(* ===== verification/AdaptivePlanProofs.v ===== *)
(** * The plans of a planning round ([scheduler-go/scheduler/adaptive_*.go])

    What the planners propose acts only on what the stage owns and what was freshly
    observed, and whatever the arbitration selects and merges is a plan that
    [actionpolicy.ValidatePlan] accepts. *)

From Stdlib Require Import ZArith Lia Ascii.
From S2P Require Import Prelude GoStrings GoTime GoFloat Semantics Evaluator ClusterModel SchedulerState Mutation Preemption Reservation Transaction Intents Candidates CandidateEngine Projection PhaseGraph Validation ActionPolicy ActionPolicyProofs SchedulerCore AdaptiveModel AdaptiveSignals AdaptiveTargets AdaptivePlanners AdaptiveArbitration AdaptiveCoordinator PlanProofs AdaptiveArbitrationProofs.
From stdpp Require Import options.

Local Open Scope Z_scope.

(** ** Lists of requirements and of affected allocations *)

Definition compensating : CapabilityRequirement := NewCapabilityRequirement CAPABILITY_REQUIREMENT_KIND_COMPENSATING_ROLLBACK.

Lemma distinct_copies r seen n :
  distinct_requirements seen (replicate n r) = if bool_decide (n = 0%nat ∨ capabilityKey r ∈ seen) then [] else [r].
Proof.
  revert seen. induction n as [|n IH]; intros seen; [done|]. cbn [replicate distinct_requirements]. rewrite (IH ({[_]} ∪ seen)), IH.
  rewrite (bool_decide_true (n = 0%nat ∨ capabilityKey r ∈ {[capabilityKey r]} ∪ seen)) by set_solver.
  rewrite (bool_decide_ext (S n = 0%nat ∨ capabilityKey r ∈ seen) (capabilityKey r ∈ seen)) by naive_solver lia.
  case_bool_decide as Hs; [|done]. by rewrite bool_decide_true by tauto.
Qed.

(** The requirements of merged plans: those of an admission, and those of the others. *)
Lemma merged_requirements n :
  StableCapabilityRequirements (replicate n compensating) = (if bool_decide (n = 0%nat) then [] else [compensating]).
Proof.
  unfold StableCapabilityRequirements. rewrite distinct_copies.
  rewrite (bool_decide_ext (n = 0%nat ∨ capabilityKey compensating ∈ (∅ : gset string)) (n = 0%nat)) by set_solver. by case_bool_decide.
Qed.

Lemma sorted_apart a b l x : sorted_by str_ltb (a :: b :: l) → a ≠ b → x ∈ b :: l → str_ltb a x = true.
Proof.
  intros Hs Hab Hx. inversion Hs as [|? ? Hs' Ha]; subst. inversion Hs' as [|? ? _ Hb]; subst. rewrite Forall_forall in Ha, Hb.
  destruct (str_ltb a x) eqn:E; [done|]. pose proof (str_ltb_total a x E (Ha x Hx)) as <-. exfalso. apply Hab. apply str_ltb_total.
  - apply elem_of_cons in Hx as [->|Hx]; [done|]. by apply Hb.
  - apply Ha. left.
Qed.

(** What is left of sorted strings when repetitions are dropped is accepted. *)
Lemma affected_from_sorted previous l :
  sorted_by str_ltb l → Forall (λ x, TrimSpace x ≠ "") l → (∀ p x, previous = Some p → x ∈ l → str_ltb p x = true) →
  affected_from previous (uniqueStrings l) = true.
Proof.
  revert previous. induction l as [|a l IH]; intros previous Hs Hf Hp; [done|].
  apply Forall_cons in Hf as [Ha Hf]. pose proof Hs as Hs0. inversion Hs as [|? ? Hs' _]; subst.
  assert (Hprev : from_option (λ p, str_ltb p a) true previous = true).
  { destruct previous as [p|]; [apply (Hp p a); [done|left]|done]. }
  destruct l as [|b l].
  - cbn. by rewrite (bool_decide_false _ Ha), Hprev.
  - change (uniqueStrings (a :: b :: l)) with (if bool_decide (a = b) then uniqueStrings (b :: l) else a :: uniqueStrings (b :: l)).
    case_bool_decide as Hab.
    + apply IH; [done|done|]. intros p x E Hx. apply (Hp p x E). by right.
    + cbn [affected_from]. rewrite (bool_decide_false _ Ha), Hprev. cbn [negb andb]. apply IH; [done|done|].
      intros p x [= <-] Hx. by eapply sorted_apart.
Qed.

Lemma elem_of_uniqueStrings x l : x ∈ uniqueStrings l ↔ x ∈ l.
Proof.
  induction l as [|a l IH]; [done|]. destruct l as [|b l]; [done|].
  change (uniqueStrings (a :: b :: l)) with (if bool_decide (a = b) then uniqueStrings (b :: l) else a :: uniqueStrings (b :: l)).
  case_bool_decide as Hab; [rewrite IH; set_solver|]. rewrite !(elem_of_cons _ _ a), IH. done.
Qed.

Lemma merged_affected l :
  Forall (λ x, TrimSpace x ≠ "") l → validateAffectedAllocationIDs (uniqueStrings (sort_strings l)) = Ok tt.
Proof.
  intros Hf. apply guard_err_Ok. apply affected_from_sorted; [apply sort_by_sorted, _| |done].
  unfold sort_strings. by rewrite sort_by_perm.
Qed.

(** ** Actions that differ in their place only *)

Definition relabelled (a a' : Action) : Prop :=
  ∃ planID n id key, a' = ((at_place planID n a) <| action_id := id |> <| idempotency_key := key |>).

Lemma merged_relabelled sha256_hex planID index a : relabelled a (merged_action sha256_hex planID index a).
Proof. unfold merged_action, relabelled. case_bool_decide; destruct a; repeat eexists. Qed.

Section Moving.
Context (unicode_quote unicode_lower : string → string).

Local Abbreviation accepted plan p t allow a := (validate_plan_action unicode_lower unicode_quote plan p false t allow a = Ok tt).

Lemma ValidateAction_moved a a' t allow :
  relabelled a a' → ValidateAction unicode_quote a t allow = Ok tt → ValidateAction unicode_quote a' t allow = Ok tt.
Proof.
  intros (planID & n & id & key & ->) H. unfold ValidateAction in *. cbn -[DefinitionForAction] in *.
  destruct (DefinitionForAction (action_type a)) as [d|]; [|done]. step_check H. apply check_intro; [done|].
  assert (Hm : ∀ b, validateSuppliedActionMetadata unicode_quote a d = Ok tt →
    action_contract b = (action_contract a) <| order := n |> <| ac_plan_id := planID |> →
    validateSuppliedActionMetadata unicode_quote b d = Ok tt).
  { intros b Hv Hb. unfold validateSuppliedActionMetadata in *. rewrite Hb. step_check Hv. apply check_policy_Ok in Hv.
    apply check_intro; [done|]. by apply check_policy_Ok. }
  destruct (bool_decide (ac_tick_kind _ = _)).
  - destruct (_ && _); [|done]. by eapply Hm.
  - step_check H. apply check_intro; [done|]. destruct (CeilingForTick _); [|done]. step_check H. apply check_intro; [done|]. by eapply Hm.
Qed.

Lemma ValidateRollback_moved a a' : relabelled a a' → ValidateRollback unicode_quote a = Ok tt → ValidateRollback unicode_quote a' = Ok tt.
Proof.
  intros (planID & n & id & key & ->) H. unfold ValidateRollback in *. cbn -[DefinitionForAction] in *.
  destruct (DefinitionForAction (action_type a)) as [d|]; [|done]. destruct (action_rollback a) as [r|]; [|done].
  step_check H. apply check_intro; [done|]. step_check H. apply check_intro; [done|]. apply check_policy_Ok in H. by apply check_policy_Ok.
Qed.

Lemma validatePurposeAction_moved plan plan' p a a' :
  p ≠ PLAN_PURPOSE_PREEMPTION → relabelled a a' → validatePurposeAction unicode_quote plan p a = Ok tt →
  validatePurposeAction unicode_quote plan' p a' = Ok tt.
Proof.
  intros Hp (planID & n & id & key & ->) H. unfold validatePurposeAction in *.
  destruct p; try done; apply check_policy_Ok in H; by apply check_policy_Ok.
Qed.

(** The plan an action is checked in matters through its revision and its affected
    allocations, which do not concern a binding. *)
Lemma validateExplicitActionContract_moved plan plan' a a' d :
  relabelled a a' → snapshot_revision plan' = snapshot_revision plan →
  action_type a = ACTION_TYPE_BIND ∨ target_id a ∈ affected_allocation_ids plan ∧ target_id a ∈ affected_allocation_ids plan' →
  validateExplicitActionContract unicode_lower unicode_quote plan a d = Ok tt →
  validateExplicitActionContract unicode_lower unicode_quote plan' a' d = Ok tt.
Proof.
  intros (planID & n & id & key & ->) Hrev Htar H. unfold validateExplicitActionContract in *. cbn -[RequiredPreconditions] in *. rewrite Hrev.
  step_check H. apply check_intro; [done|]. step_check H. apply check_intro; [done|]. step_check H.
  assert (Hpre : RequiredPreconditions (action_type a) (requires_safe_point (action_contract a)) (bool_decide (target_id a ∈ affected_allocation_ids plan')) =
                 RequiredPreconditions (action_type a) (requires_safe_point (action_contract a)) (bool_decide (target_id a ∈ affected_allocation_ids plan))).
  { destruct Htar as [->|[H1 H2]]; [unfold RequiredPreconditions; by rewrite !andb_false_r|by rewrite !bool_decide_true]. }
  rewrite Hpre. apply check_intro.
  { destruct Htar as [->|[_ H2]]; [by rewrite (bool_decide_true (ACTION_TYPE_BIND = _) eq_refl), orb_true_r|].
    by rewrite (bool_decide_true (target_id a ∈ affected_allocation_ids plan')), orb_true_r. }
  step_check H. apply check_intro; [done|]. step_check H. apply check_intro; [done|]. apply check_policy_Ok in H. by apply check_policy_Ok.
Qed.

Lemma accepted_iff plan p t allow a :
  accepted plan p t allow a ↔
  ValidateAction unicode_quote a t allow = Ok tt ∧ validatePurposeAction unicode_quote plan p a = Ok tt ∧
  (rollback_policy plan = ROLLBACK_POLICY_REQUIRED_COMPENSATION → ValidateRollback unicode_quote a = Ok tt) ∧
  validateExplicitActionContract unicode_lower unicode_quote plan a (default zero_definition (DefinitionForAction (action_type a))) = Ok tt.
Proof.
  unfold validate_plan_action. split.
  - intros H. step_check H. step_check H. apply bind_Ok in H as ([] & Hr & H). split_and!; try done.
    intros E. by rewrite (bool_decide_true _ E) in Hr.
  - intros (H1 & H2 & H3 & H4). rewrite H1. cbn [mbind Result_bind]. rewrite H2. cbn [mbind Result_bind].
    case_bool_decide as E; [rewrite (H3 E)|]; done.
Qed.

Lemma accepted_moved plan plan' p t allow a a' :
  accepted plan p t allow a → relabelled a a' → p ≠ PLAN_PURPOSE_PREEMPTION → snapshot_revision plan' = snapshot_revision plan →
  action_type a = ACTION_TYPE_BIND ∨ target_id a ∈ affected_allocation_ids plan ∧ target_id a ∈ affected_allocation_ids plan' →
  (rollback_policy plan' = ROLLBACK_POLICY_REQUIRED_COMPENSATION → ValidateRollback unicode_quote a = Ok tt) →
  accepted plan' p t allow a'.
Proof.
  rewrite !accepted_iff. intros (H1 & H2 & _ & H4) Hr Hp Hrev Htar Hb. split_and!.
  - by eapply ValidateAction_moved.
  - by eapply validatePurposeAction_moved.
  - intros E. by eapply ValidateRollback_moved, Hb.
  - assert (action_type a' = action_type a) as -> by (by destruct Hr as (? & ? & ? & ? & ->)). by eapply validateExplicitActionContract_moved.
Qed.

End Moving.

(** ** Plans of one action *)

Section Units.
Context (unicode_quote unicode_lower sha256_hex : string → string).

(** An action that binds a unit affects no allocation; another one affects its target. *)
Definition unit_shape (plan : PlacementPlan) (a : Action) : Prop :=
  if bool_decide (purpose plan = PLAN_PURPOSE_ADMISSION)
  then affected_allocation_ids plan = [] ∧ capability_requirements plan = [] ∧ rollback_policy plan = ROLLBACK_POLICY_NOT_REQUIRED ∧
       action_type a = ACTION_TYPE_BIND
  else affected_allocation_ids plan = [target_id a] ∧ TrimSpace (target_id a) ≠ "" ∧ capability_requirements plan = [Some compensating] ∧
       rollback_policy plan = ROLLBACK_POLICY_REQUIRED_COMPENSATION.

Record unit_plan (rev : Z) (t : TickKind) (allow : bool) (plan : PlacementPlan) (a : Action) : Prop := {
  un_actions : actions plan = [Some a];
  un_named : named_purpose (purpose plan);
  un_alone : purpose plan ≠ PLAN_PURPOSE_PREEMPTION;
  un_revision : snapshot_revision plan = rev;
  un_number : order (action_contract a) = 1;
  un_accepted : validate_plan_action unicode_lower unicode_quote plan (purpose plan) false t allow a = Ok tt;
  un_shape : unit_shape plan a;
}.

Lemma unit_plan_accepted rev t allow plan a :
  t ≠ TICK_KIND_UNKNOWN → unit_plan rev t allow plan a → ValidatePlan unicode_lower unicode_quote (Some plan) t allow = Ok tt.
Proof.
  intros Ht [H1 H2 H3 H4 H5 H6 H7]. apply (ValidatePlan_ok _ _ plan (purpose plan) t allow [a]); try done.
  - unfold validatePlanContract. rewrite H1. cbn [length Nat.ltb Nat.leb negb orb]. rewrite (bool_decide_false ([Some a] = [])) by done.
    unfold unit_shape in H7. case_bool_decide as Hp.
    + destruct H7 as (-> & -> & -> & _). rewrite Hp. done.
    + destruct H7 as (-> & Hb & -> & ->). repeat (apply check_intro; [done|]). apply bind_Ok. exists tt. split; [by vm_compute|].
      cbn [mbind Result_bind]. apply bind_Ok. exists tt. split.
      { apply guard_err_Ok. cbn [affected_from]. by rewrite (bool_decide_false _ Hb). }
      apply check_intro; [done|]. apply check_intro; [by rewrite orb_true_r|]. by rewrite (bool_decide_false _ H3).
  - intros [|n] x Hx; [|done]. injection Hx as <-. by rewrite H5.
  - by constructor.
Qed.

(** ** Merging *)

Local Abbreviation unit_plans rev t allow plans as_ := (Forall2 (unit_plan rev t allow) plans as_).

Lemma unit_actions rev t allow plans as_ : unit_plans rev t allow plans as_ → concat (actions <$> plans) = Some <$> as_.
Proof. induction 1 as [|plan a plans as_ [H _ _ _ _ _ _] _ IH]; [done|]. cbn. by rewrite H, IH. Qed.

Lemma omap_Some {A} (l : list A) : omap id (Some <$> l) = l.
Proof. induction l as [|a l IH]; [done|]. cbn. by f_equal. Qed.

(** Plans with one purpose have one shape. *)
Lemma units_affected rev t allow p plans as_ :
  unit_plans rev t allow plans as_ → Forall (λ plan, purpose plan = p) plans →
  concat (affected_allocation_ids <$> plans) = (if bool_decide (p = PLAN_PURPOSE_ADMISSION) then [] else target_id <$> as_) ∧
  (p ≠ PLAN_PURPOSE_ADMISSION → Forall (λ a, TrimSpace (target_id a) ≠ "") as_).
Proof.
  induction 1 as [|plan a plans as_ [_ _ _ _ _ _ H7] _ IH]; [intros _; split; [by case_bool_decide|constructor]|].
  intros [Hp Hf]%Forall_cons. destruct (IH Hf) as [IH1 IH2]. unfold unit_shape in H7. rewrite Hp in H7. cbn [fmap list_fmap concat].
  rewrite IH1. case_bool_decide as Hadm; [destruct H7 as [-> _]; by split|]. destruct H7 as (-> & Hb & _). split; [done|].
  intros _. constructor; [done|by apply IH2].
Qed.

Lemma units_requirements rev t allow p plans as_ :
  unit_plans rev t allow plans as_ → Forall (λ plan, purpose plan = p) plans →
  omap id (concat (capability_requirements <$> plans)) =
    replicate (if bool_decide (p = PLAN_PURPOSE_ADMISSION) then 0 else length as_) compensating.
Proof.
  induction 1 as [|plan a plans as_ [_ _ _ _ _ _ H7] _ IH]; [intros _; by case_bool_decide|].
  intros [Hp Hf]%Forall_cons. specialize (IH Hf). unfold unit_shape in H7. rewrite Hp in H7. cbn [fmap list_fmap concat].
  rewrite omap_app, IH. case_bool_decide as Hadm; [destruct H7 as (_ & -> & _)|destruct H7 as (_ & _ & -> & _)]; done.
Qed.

__________________________________________________

WHAT NEEDS TO BE DONE:
Reproduce exactly the stretch of the material above that starts at the line with "rewrite Hpre. apply check_intro." and ends at the line with "unfold validate_plan_action. split.", both included, and nothing else.

OUTPUT:
  rewrite Hpre. apply check_intro.
  { destruct Htar as [->|[_ H2]]; [by rewrite (bool_decide_true (ACTION_TYPE_BIND = _) eq_refl), orb_true_r|].
    by rewrite (bool_decide_true (target_id a ∈ affected_allocation_ids plan')), orb_true_r. }
  step_check H. apply check_intro; [done|]. step_check H. apply check_intro; [done|]. apply check_policy_Ok in H. by apply check_policy_Ok.
Qed.

Lemma accepted_iff plan p t allow a :
  accepted plan p t allow a ↔
  ValidateAction unicode_quote a t allow = Ok tt ∧ validatePurposeAction unicode_quote plan p a = Ok tt ∧
  (rollback_policy plan = ROLLBACK_POLICY_REQUIRED_COMPENSATION → ValidateRollback unicode_quote a = Ok tt) ∧
  validateExplicitActionContract unicode_lower unicode_quote plan a (default zero_definition (DefinitionForAction (action_type a))) = Ok tt.
Proof.
  unfold validate_plan_action. split.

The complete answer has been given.